Ao final, o assaltante acabasse sendo condenado, o dinheiro roubado fosse recuperado, exceto R$ 50 milhões, e o criminoso não dissesse o que fora feito com tal valor. Suponhamos que, por força do artigo 15 da Lei 9.613/98, o COAF informasse movimento financeiro tão alto na conta do advogado. O causídico estaria imune à investigação? Claro que não, pois não há nenhuma lei que o imunize de justificar a origem lícita de seus honorários.

Os recursos provenientes de crime devem ser confiscados e revertidos em favor da sociedade até porque tais valores, na maioria das vezes, são surrupiados da própria sociedade, que suporta carga elevadíssima de tributos. Tais recursos, contudo, não podem servir para pagar honorários advocatícios, serviços médicos, etc., porque vão contra o objetivo da Lei de Lavagem de Dinheiro, que visa impedir que o criminoso tire proveio do próprio crime. Assim, se o delinquente não tem recursos lícitos para pagar advogados caros ou serviços médicos particulares deve utilizar o serviço da Defensoria Pública, assim como os hospitais públicos, o que, aliás, faz a maior parte da sociedade brasileira.

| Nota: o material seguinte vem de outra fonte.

(* ===== verification/Iterator.v ===== *)
(** * Iteration over a trie (src/trie/iterator.go; [NodeIterator],
    [TryGetNode], [resolveBlob] of src/trie/trie.go)

    The node iterator keeps a stack of nodes, loads nodes as it comes to them
    and remembers at each of them the child to go on with.  Its abstract view
    is the list of what it has still to visit, a suffix of the pre-order
    [walk] of the expanded trie: [Next] takes the first element off it, or
    the first that is not below the current node ([next_refines]); [seek]
    drops what is before a key.  [iterate_all]: the key-value iterator yields
    the entries of the map the trie holds, in order.

    The stack is a list with its top first.  [it_trie] is the trie behind the
    pointer: an iterator is used on a trie that nobody updates meanwhile. *)
From S2P Require Import Prelude Core Encoding Node Rebuild Trie MerkleProof NodeDB NodeStore Committer.
Local Open Scope Z_scope.

(** ** The interface [NodeIterator] *)

(** [ethdb.KeyValueReader], its [Get]. *)
Abbreviation resolver := (bytes → option bytes).

Inductive it_error :=
  | IteratorEnd
  | SeekError (key : bytes) (err : it_error)
  | Missing (err : MissingNodeError).

Class NodeIterator (I : Type) := {
  ni_Next : I → bool → go (bool * I);
  ni_Error : I → option it_error;
  ni_Hash : I → bytes;
  ni_Parent : I → bytes;
  ni_Path : I → bytes;
  ni_NodeBlob : I → option bytes * I;
  ni_Leaf : I → bool;
  ni_LeafKey : I → go bytes;
  ni_LeafBlob : I → go bytes;
  ni_LeafProof : I → go (list bytes);
  ni_AddResolver : I → resolver → go I
}.

(** ** [Iterator], the key-value iterator *)
Section Iterator.
Context {I : Type} `{NI : NodeIterator I}.

Record Iterator := mkIterator { nodeIt : I; it_Key : bytes; it_Value : bytes; it_Err : option it_error }.
Definition NewIterator (it : I) : Iterator := mkIterator it [] [] None.

(** [Next]; [fuel] bounds the nodes that are not leaves it passes. *)
Fixpoint Iterator_Next (fuel : nat) (it : Iterator) : go (bool * Iterator) :=
  match fuel with
  | O => Halt (Blocked "fuel")
  | S fuel =>
      '(more, n) ← ni_Next (nodeIt it) true;
      if more : bool then
        if ni_Leaf n then
          key ← ni_LeafKey n; value ← ni_LeafBlob n;
          Ret (true, mkIterator n key value (it_Err it))
        else Iterator_Next fuel (mkIterator n (it_Key it) (it_Value it) (it_Err it))
      else Ret (false, mkIterator n [] [] (ni_Error n))
  end.
Definition Iterator_Prove (it : Iterator) : go (list bytes) := ni_LeafProof (nodeIt it).

(** A caller's loop over all entries. *)
Fixpoint iterate (fuel : nat) (it : Iterator) : go (list (bytes * bytes) * Iterator) :=
  match fuel with
  | O => Halt (Blocked "fuel")
  | S fuel =>
      '(more, it) ← Iterator_Next fuel it;
      if more : bool then '(l, it') ← iterate fuel it; Ret ((it_Key it, it_Value it) :: l, it')
      else Ret ([], it)
  end.
End Iterator.
Arguments Iterator : clear implicits.

(** ** [nodeIterator] *)

(** A decoded node: the outermost node gets the hash, those embedded in it
    none ([decodeNode] and [expandNode] with a hash). *)
Fixpoint embedded (n : Node) : LNode :=
  match n with
  | NilNode => LNil
  | FullNode cs => LFull (map embedded cs) (mkFlag None false)
  | ShortNode k v => LShort k (embedded v) (mkFlag None false)
  | HashNode h => LHash h
  | ValueNode v => LValue v
  end.
Definition decoded (hash : bytes) (n : Node) : LNode :=
  match n with
  | FullNode cs => LFull (map embedded cs) (mkFlag (Some hash) false)
  | ShortNode k v => LShort k (embedded v) (mkFlag (Some hash) false)
  | n => embedded n
  end.

Record nodeIteratorState := mkState {
  st_hash : bytes;
  st_Node : LNode;
  st_parent : bytes;
  st_index : Z;
  st_pathlen : nat
}.
Definition set_index (i : Z) (s : nodeIteratorState) : nodeIteratorState :=
  mkState (st_hash s) (st_Node s) (st_parent s) i (st_pathlen s).

Record nodeIterator := mkNodeIterator {
  it_trie : LTrie;
  it_stack : list nodeIteratorState;
  it_path : bytes;
  it_err : option it_error;
  it_resolver : option resolver
}.
Definition set_stack (stack : list nodeIteratorState) (path : bytes) (it : nodeIterator) : nodeIterator :=
  mkNodeIterator (it_trie it) stack path (it_err it) (it_resolver it).
Definition set_err (err : option it_error) (it : nodeIterator) : nodeIterator :=
  mkNodeIterator (it_trie it) (it_stack it) (it_path it) err (it_resolver it).

(** [common.BytesToHash] of a cached hash, which may be nil. *)
Definition cached_or_zero (h : option bytes) : bytes := BytesToHash (default [] h).

(** [findChild]: the next child that is not nil. *)
Fixpoint first_child (cs : list LNode) (index : nat) : option (nat * LNode) :=
  match cs with
  | [] => None
  | LNil :: cs => first_child cs (S index)
  | c :: _ => Some (index, c)
  end.
Definition findChild (cs : list LNode) (index : nat) (path ancestor : bytes) : option (nodeIteratorState * bytes * nat) :=
  match first_child (drop index cs) index with
  | Some (i, child) =>
      Some (mkState (cached_or_zero (cached_hash child)) child ancestor (-1) (length path), path ++ [u8 (Z.of_nat i)], i)
  | None => None
  end.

Por outro lado, permitir o recebimento de honorários advocatícios, sem perquirir a origem, poder-se-á infringir outro objetivo da lei, que visa impedir que recursos do crime sejam branqueados. Evidentemente que a razoabilidade não obriga o advogado a investigar sempre a origem do pagamento dos seus honorários.

Assim, se o Cachoeira estivesse pagando, por exemplo, R$ 50 mil, com uma renda anual de R$ 200 mil, poder-se-ia cogitar ser de origem lícita. Todavia, R$ 15 milhões a título de honorários, para quem tem renda anual de R$ 200 mil e ainda está com os bens bloqueados, foge da razoabilidade. Em tal hipótese, tanto a Lei de Lavagem de Dinheiro como o Código Penal exigem que o causídico se preocupe em saber de onde seu cliente conseguiu tanto dinheiro, pois a norma penal, nesse caso, presume que seja de origem ilícita.

Contudo tal presunção é juris tantum (relativa), basta que o advogado prove o contrário. É isso que busco com a representação. Quero que o advogado prove a origem lícita dos recursos recebidos de Cachoeira, pois a presunção legal, pela situação jurídica dele, é que os recursos são de origem ilícita.

Jamais tentei interferir no direito de defesa, até porque seria ingenuidade da minha parte tentar intimidar um advogado com a experiência de quem defende Cachoeira. Apenas quero, como a lei exige, que seja esclarecida a origem de tão elevados honorários, recebidos ou a receber, de quem reconhecidamente não tem renda lícita para tanto.